The first time my husband and I decided we’d like to get pregnant, we decided to say goodbye to contraception ‘and see what happened’. I had no idea when I ovulated, I didn’t chart and we didn’t plan. We got pregnant in our first month. This confirmed the theory that the first time you have unprotected sex, you’ll get pregnant! It’s popular in putting the fear of God into teenagers. And also a key part of all reality TV programming. Oh yes, I watch Dr Phil AND sometimes I even slum it on Maury (shhh!) but that’s a whole other confession.
I rather naively believed that it would be just as easy second time around.We planned. We planned for the right time and the right financial situation. We even planned for an optimal amount of time since my last pregnancy to give me a good chance of a successful VBAC after my emergency cesarean. My control freak was in full flight and my pragmatist had gone mysteriously AWOL. At some stage I’ll have to track the pragmatist down, I could use her help.

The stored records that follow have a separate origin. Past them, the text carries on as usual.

Record pool_ok (p : Pool) (ls : gmap nat (WAL * phase)) : Prop := {
  po_cap l : l ∈ p_free p -> b_cap (buf_at p l) <= maxPoolBufferSize;
  po_free l : l ∈ p_free p -> l ∈ dom (p_heap p);
  po_held i wl ph b :
    ls !! i = Some (wl, ph) -> borrowed ph = Some b -> b ∈ dom (p_heap p) /\ b ∉ p_free p;
  po_alone i j wl ph wl' ph' b :
    ls !! i = Some (wl, ph) -> ls !! j = Some (wl', ph') ->
    borrowed ph = Some b -> borrowed ph' = Some b -> i = j;
  po_filled i wl ph : ls !! i = Some (wl, ph) -> filled p wl ph
}.

Lemma buf_at_set p b x l : buf_at (set_buf b x p) l = if decide (l = b) then x else buf_at p l.
Proof.
  unfold buf_at, set_buf. cbn. destruct (decide (l = b)) as [->|Hne].
  - by rewrite lookup_insert_eq.
  - by rewrite lookup_insert_ne.
Qed.

Lemma dom_set_buf p b x : dom (p_heap (set_buf b x p)) = {[b]} ∪ dom (p_heap p).
Proof. apply dom_insert_L. Qed.

(** [Get] hands out a buffer that was free or is new, and changes no other. *)
Definition got (p : Pool) (b : bloc) (p' : Pool) : Prop :=
  (b ∈ p_free p \/ b ∉ dom (p_heap p)) /\ (b ∉ p_free p') /\ p_free p' ⊆ p_free p /\
  dom (p_heap p') = {[b]} ∪ dom (p_heap p) /\ (forall l, l <> b -> buf_at p' l = buf_at p l).

Lemma bufferPool_New_got p :
  (forall l, l ∈ p_free p -> l ∈ dom (p_heap p)) -> got p (bufferPool_New p).1 (bufferPool_New p).2.
Proof.
  intros Hf. unfold got, bufferPool_New. cbn [fst snd].
  pose proof (is_fresh (dom (p_heap p))) as Hb. set (b := fresh _) in *.
  split; [by right|]. split; [by intros ?%Hf|]. split; [done|].
  split; [apply dom_set_buf|]. intros l Hl. rewrite buf_at_set. by rewrite decide_False.
Qed.

Lemma bufferPool_Get_got c p b p' :
  (forall l, l ∈ p_free p -> l ∈ dom (p_heap p)) -> bufferPool_Get c p = (b, p') -> got p b p'.
Proof.
  intros Hf. pose proof (bufferPool_New_got p Hf) as Hnew. unfold bufferPool_Get.
  destruct c as [l|]; [case_decide as Hl|]; [|intros E; by rewrite E in Hnew..].
  intros [= <- <-]. specialize (Hf l Hl). unfold got. cbn. split; [by left|].
  clear Hnew. split_and!; [set_solver|set_solver|set_solver|done].
Qed.

(** A log moves on when its buffer is nobody else's and the others keep theirs. *)
Lemma pool_ok_frame p ls p' i wl ph' :
  pool_ok p ls ->
  (forall b, borrowed ph' = Some b -> b ∈ dom (p_heap p') /\ (b ∉ p_free p') /\
    forall j wlj phj, j <> i -> ls !! j = Some (wlj, phj) -> borrowed phj <> Some b) ->
  filled p' wl ph' ->
  (forall l, l ∈ p_free p' -> l ∈ dom (p_heap p') /\ b_cap (buf_at p' l) <= maxPoolBufferSize) ->
  (forall j wlj phj b, j <> i -> ls !! j = Some (wlj, phj) -> borrowed phj = Some b ->
    b ∈ dom (p_heap p') /\ (b ∉ p_free p') /\ buf_at p' b = buf_at p b) ->
  pool_ok p' (<[i := (wl, ph')]> ls).
Proof.
  intros [Hcap Hfree Hheld Halone Hfill] Hi Hfi Hf Hj. constructor.
  - intros l Hl. by apply Hf.
  - intros l Hl. by apply Hf.
  - intros j wlj phj b [[<- [= <- <-]]|[Hne E]]%lookup_insert_Some Hb.
    + by destruct (Hi b Hb) as (? & ? & _).
    + by destruct (Hj j wlj phj b) as (? & ? & _).
  - intros j k wlj phj wlk phk b [[<- [= <- <-]]|[Hnj Ej]]%lookup_insert_Some
      [[<- [= <- <-]]|[Hnk Ek]]%lookup_insert_Some Hbj Hbk; [done| | |by eauto].
    + destruct (Hi b Hbj) as (_ & _ & H). by destruct (H k wlk phk).
    + destruct (Hi b Hbk) as (_ & _ & H). by destruct (H j wlj phj).
  - intros j wlj phj [[<- [= <- <-]]|[Hne E]]%lookup_insert_Some; [done|].
    specialize (Hfill j wlj phj E). destruct phj; try done. cbn in *.
    by destruct (Hj j wlj _ b (not_eq_sym Hne) E eq_refl) as (_ & _ & ->).
Qed.

(** a log that touches no buffer but its own, which it keeps *)
Lemma pool_ok_modify p ls i wl ph ph' b x :
  pool_ok p ls -> ls !! i = Some (wl, ph) -> borrowed ph = Some b -> borrowed ph' = Some b ->
  filled (set_buf b x p) wl ph' -> pool_ok (set_buf b x p) (<[i := (wl, ph')]> ls).
Proof.
  intros Hok Hi Hb Hb' Hfill. pose proof Hok as [Hcap Hfree Hheld Halone _].
  destruct (Hheld _ _ _ _ Hi Hb) as [Hd Hnf]. apply (pool_ok_frame p); try done.
  - intros b' E. replace b' with b by congruence. rewrite dom_set_buf.
    split; [by apply elem_of_union_r|]. split; [done|].
    intros j wlj phj Hne Ej Hbj. apply Hne. by eapply Halone.
  - intros l Hl. rewrite dom_set_buf, buf_at_set. cbn in Hl.
    rewrite decide_False by (intros ->; done). split; [|by apply Hcap].
    apply elem_of_union_r. by apply Hfree.
  - intros j wlj phj b' Hne Ej Hbj. destruct (Hheld _ _ _ _ Ej Hbj). rewrite dom_set_buf, buf_at_set.
    rewrite decide_False by (intros ->; apply Hne; by eapply Halone).
    split; [by apply elem_of_union_r|done].
Qed.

In the first month I had a miscarriage (the second of my life). An observant or anal person might notice that while I said ‘we’ got pregnant, I do not say ‘we’ had a miscarriage, because it was just me, or it felt that way. I was grief-stricken in a way that I wasn’t before I had my daughter – because it was so much more real, and so less abstract. It was an early loss, which I am grateful for.
We are now in our fourth month of trying. And I’ll be the first to admit that I am a neurotic mess. Have you met me? I’m neurotic at the best of times. Somehow, I’ve now managed to take it to a new level. Impressive, even for me.

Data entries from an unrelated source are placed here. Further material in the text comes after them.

(* ===== verification/Reader.v ===== *)
(** * Reading SSTables: [engine/sstable/reader.go], [engine/sstable/iterator.go]

    A reader keeps the sparse index and the filter in memory and parses the
    file for everything else.  The functions on the content of a file are
    separate from those that fetch it through a handle. *)
From stdpp Require Import base gmap sets list strings numbers sorting.
From Stdlib Require Import ZArith Lia Strings.Byte.
From S2P Require Import Prelude Disk Bloom Sst.
Open Scope Z_scope.

Record Reader := mkReader {
  r_file : File;
  r_index : list IndexEntry;
  r_filter : option BloomFilter
}.

(** ** Opening *)

(** [f.Seek(offset, 0)] *)
Definition seek_set (offset : Z) : result Z :=
  if offset <? 0 then inl EIO else inr offset.

Fixpoint read_index (n : nat) (data : bytes) (pos : Z) : result (list IndexEntry) :=
  match n with
  | O => inr []
  | S n' =>
      match binary_Read data pos 4 with
      | inl e => inl e
      | inr (keyLen, pos1) =>
          match ReadFull data pos1 keyLen with
          | inl e => inl e
          | inr (key, pos2) =>
              match binary_Read data pos2 8 with
              | inl e => inl e
              | inr (offset, pos3) =>
                  match read_index n' data pos3 with
                  | inl e => inl e
                  | inr rest => inr (mkIndexEntry key (int64 offset) :: rest)
                  end
              end
          end
      end
  end.

(** the two offsets of the footer: index block, filter block *)
Definition read_footer (data : bytes) : result (Z * Z) :=
  match ReadFull data (len data - 16) 16 with
  | inl e => inl e
  | inr (footer, _) =>
      inr (int64 (le_decode (take 8 footer)), int64 (le_decode (drop 8 footer)))
  end.

Definition loadIndex (data : bytes) : result (list IndexEntry * option BloomFilter) :=
  if len data <? 16 then inr ([], None) else
  match read_footer data with
  | inl e => inl e
  | inr (indexOffset, filterOffset) =>
      match seek_set filterOffset with
      | inl e => inl e
      | inr pos =>
          match binary_Read data pos 4 with
          | inl e => inl e
          | inr (filterLen, pos1) =>
              match ReadFull data pos1 filterLen with
              | inl e => inl e
              | inr (filterData, _) =>
                  match seek_set indexOffset with
                  | inl e => inl e
                  | inr pos =>
                      match binary_Read data pos 4 with
                      | inl e => inl e
                      | inr (numEntries, pos1) =>
                          match read_index (Z.to_nat numEntries) data pos1 with
                          | inl e => inl e
                          | inr index => inr (index, Some (LoadBloomFilter filterData))
                          end
                      end
                  end
              end
          end
      end
  end.

Definition NewReader (filename : string) : IO (result Reader) :=
  and_bind (os_Open filename) (fun e => ret (inl e)) (fun file =>
  d ← gets (fun w => file_data w file);
  match loadIndex (default [] d) with
  | inl e => _ ← file_Close file; ret (inl e)
  | inr (index, filter) => ret (inr (mkReader file index filter))
  end).

Definition Reader_Close (r : Reader) : IO err := file_Close (r_file r).
Definition Reader_Path (r : Reader) : string := f_name (r_file r).

(** ** Point lookup *)

(** The binary search; [None] is an index out of range (or exhausted fuel). *)
Fixpoint search_index (fuel : nat) (index : list IndexEntry) (searchKey : bytes)
    (left right result : Z) : option Z :=
  match fuel with
  | O => None
  | S fuel' =>
      if left <=? right then
        let mid := (left + right) / 2 in
        x ← index !! Z.to_nat mid;
        match bytes_compare (ie_Key x) searchKey with
        | Lt | Eq => search_index fuel' index searchKey (mid + 1) right (ie_Offset x)
        | Gt => search_index fuel' index searchKey left (mid - 1) result
        end
      else Some result
  end.

Definition findIndexEntry (index : list IndexEntry) (searchKey : bytes) : option Z :=
  if len index =? 0 then Some 0
  else search_index (S (length index)) index searchKey 0 (len index - 1) 0.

Things that I loathe the most:
- Pre-menstrual symptoms are almost identical to early pregnancy symptoms. That’s awesome. Thanks female reproductive system. If I was God for a day that would totally be the first thing I would change. You see? That’s what I’ve been reduced to – not world peace, or end world hunger but that.

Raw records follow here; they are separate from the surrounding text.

(** The popped item is a smallest remaining key, and no newer table has it. *)
Lemma popped_min cs1 c cs2 e r rest :
  c_rem c = e :: r ->
  (forall c', c' ∈ cs1 ++ c :: cs2 -> key_sorted fst (c_rem c')) ->
  heads 0 (cs1 ++ c :: cs2) ≡ₚ mkItem e.1 (slice_bytes e.2) (length cs1) (length cs1) :: rest ->
  Forall (heap_le (mkItem e.1 (slice_bytes e.2) (length cs1) (length cs1))) rest ->
  below_rem e.1 (cs1 ++ c :: cs2) /\ (forall es, es ∈ c_rem <$> cs1 -> e.1 ∉ es.*1).
Proof.
  intros Hr Hs HP Hmin.
  set (x := mkItem e.1 (slice_bytes e.2) (length cs1) (length cs1)) in *.
  assert (forall a c' b e' r', cs1 ++ c :: cs2 = a ++ c' :: b -> c_rem c' = e' :: r' ->
    length a <> length cs1 ->
    ~ bytes_lt e'.1 e.1 /\ (e'.1 = e.1 -> (length cs1 <= length a)%nat)) as Hle.
  { intros a c' b e' r' E Hr' Hne. pose proof (heads_elem 0 a c' b e' r' Hr') as Hin.
    rewrite <- E, HP in Hin. apply elem_of_cons in Hin as [Hin|Hin].
    - injection Hin. intros. by destruct Hne.
    - rewrite Forall_forall in Hmin. by apply (mergeItem_le x _ (Hmin _ Hin)). }
  assert (forall c' e' r' y, c' ∈ cs1 ++ c :: cs2 -> c_rem c' = e' :: r' -> y ∈ r' ->
    bytes_lt e'.1 y.1) as Hrest.
  { intros c' e' r' y Hin Hr' Hy. specialize (Hs _ Hin). rewrite Hr', key_sorted_cons in Hs.
    destruct Hs as [Hs _]. rewrite Forall_forall in Hs. by apply Hs. }
  split.
  - intros c' y Hin Hy. pose proof Hin as Hin'. apply list_elem_of_split in Hin as (a & b & E).
    destruct (c_rem c') as [|e' r'] eqn:Hr'; [by apply not_elem_of_nil in Hy|].
    assert (~ bytes_lt e'.1 e.1) as Hhead.
    { destruct (decide (length a = length cs1)) as [El|El]; [|by eapply Hle].
      apply app_inj_1 in E as [_ E]; [|done]. injection E as <- _.
      rewrite Hr in Hr'. injection Hr' as <- _. apply bytes_lt_irrefl. }
    apply elem_of_cons in Hy as [->|Hy]; [done|]. intros Hlt. apply Hhead.
    etrans; [|exact Hlt]. by eapply Hrest.
  - intros es (c' & -> & Hc')%list_elem_of_fmap (y & Ey & Hy)%list_elem_of_fmap.
    pose proof Hc' as Hin. apply list_elem_of_split in Hc' as (a & b & ->).
    rewrite <- app_assoc in *. cbn in *. destruct (c_rem c') as [|e' r'] eqn:Hr';
      [by apply not_elem_of_nil in Hy|].
    assert (length a <> length (a ++ c' :: b)) as Hlen by (rewrite length_app; cbn; lia).
    destruct (Hle a c' (b ++ c :: cs2) e' r' eq_refl Hr' Hlen) as [H1 H2].
    apply elem_of_cons in Hy as [->|Hy].
    + specialize (H2 (eq_sym Ey)). rewrite length_app in H2. cbn in H2. lia.
    + apply H1. rewrite Ey. eapply Hrest; [|exact Hr'|exact Hy].
      apply elem_of_app. right. by left.
Qed.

- I hate waiting with a passion that is difficult to communicate. I’m not a limbo person. The game or the state of being. I like to know, and I like to know now. It’s a miracle that I didn’t find out the sex of my first baby before she was born. I’m not content for my email to check every 5 or 10 minutes I have to press the “Get Mail” button. Ok, I might also have an immediate gratification problem.
- I hate waiting to NOT get my period. Waiting for something to not happen makes me even more neurotic. Oh, it’s possible.
- The months where I am so sure that I am pregnant until . . . And then I’m devastated, again. And pregnancy tests, they mock me. So cold, so heartless, so accurate.
- Feeling like an ungrateful mother when I look at my beautiful two year old daughter.
- Feeling like an ungrateful woman when I think about all the women out there with actual fertility problems.
- Well meaning people giving me good advice that I do not have the capacity to take: ‘If you stop worrying about it, it will happen.’
- Google. Ordinarily I love Google. Ordinarily Google is like my safe, dependable best friend, who I might or might not have occasional lustful feelings for. Not so here. Google is the enemy of the neurotic. Because it knows everything. It knows which are early pregnancy symptoms, which are menstrual symptoms. When you ovulate. When you should have sex. How often you should have sex. What you should eat. What you shouldn’t eat. I confess, I’m Google’s bitch.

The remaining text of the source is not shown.